У Громова щипнуло в глазах, он, не стесняясь, махнул себя шапкой по лицу, опять задушенно сказал:
— Ы-ых, ты!
А Леокадия снова повеселела:
— Спасибо Александру Ивановичу, это завотделением наш… Познакомились с ним, я глупая была, стала спорить, он говорит: Леокадия Петровна!.. В вас талант медицинский пропадает, вам бы знания. Давайте в институт! Какой, говорю, там в институт. Давайте тогда в училище. На вечернее. В городе. И договорился, спасибо, сам, и к себе на работу взял… Сперва санитарочка, сестра, а теперь вот, еще и диплома нет, отдал приказ: старшая. Когда, говорит, вы в этом кабинете, Леокадия Петровна, я совершенно спокоен. Я знаю, что лекарства пойдут не по знакомым, к больным лекарства пойдут, он говорит, к страдающим, Коля! — И, уловив немой вопрос Громова, почти вскрикнула протестующе: — Что ты, что ты, Коля?! Нет-нет! Это я ведь у него спрашивала, с ним насчет сына твоего советовалась… разве твой сынок сейчас не страдающий? Или ты, значит, не страдающий, Коля?!
Домой к нему Леокадия пришла на следующий день вечером.
Теперь уже Громов не боялся, что это бабка, которую он считал до того шпионкою, или что незваные доктора: узнали от кого-нибудь, мальчик болеет, а отец в больницу не ведет, и на тебе, вот они — звонят в дверь.
Сегодня пусть звонят, сегодня уже не страшно, потому что после Леокадиного лекарства кончился у Артюшки понос, как отрезало.
Идя к двери, Громов даже что-то такое от хорошего настроения негромко мурлыкал и примолк лишь тогда, когда увидал ее: в легоньком осеннем пальто и в тонком платке стоит, чуть согнувшись, обеими руками в перчатках этих из ниток около груди держит сумочку.
Поздоровалась и, ни слова больше не говоря, шагнула через порог — уверенно и, как на работе, деловито.
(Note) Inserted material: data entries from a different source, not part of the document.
Lemma count_key q t k :
  keyed t →
  count_rows (λ x, String.eqb (id x) k && q x) t = match t !! k with Some r => if q r then 1 else 0 | None => 0 end.
Proof.
  intros Ht. set (p := λ x, String.eqb (id x) k && q x).
  destruct (t !! k) as [r|] eqn:Hk; [destruct (q r) eqn:Hq|].
  - unfold count_rows. assert (select_rows p t = [r]) as ->; [|done].
    assert (NoDup (id <$> select_rows p t)) as Hnd.
    { unfold select_rows. apply NoDup_fmap_filter. rewrite (map_range_ids id); [apply NoDup_map_range_keys|done]. }
    assert (∀ x, x ∈ select_rows p t → x = r) as Hall.
    { intros x [[i Hx] Hp]%elem_of_select_rows. unfold p in Hp.
      destruct (String.eqb_spec (id x) k) as [He|]; [|done]. rewrite (Ht _ _ Hx) in He. subst. congruence. }
    assert (r ∈ select_rows p t) as Hin.
    { apply elem_of_select_rows. split; [eauto|]. unfold p. by rewrite (Ht _ _ Hk), String.eqb_refl. }
    destruct (select_rows p t) as [|a [|b l]]; [by apply elem_of_nil in Hin|f_equal; apply Hall; left|].
    exfalso. rewrite (Hall a), (Hall b) in Hnd by (repeat constructor).
    apply NoDup_cons in Hnd as [Hnd _]. apply Hnd. left.
  - apply count_rows_zero. intros i x Hx. unfold p. destruct (String.eqb_spec (id x) k) as [He|]; [|done].
    rewrite (Ht _ _ Hx) in He. subst. simplify_eq. done.
  - apply count_rows_zero. intros i x Hx. unfold p. destruct (String.eqb_spec (id x) k) as [He|]; [|done].
    rewrite (Ht _ _ Hx) in He. subst. congruence.
Qed.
Громов это почувствовал и бросился помогать ей раздеться: ну, врачиха, действительно, что ты с ней!
Первым делом взял сумочку и подержать ее сунул под мышку.
— Как маленький? — спросила она, стаскивая перчатки.
У-у! — Громов обрадовался. — Порядок в танковых частях. Я сразу, как пришел, развел, сам попробовал…
— А пробовать зачем?
Она неторопливо расстегивала пуговицы на пальто, и Громов подумал, что руки у нее озябшие.
— А как жа? Горькое там или соленое… Потом ему. И — как рукой, веришь.
Тут Громов потянулся за пальтецом ее на рыбьем меху, и, хотя прижимал сумочку, она все же вышмыгнула из-под руки, упала около обуви под вешалкой.
— Хэх, ты! — он перекинул через руку пальто и, наклонившись, подхватил сумочку, протянул Леокадии. — Ничего там не разбилось?
И в это время длинное ее пальто соскользнуло с руки, на пол съехало.
Разматывая платок, она качала головой, улыбалась:
— Ой, Коля, Коля!
А Громов огорчился:
— Так это жа всегда, когда стараешься!
— А ты не старайся.
— Ну, как жа! Такой гость, можно сказать.
Леокадия увидала зеркало на стене, глянула, трогая прическу, слегка повела плечами, как бы одним только этим движением поправляя голубое, с белым кружевным воротником платье, и он вдруг смутился: вон какая нарядная, а он перед ней стоит шарашка шарашкой — в выцветших почти добела старых сатиновых штанах и в драной рубахе, у которой на груди нету пуговиц.
Поправить воротник он руку под горло положил и наклонился слегка, будто с головы до ног себя осматривая:
— Я это… не гляди.
— А я не на тебя глядеть, я на сына.
Переступила у вешалки, замялась тоже, и он рукою затряс:
— Не надо, не надо!
В поселке, где несколько лет до этого об асфальтовых дорожках только мечтали, это обычай был: гость первым делом снимал в коридоре обувь, а хозяин, если уважение свое к гостю хотел подчеркнуть, уговаривал пройти так.
— Я, правда, на секунду, но все равно, — сказала Леокадия, слегка нагибаясь вбок и потянувшись рукою к «молнии» на невысоком, с раструбом сапожке.
— Ноги чистые, зачем?! — сказал Громов.
— Не-нет, убирать потом, — сказала Леокадия.
— Да что убирать, на улице грязи не найдешь! — сказал Громов.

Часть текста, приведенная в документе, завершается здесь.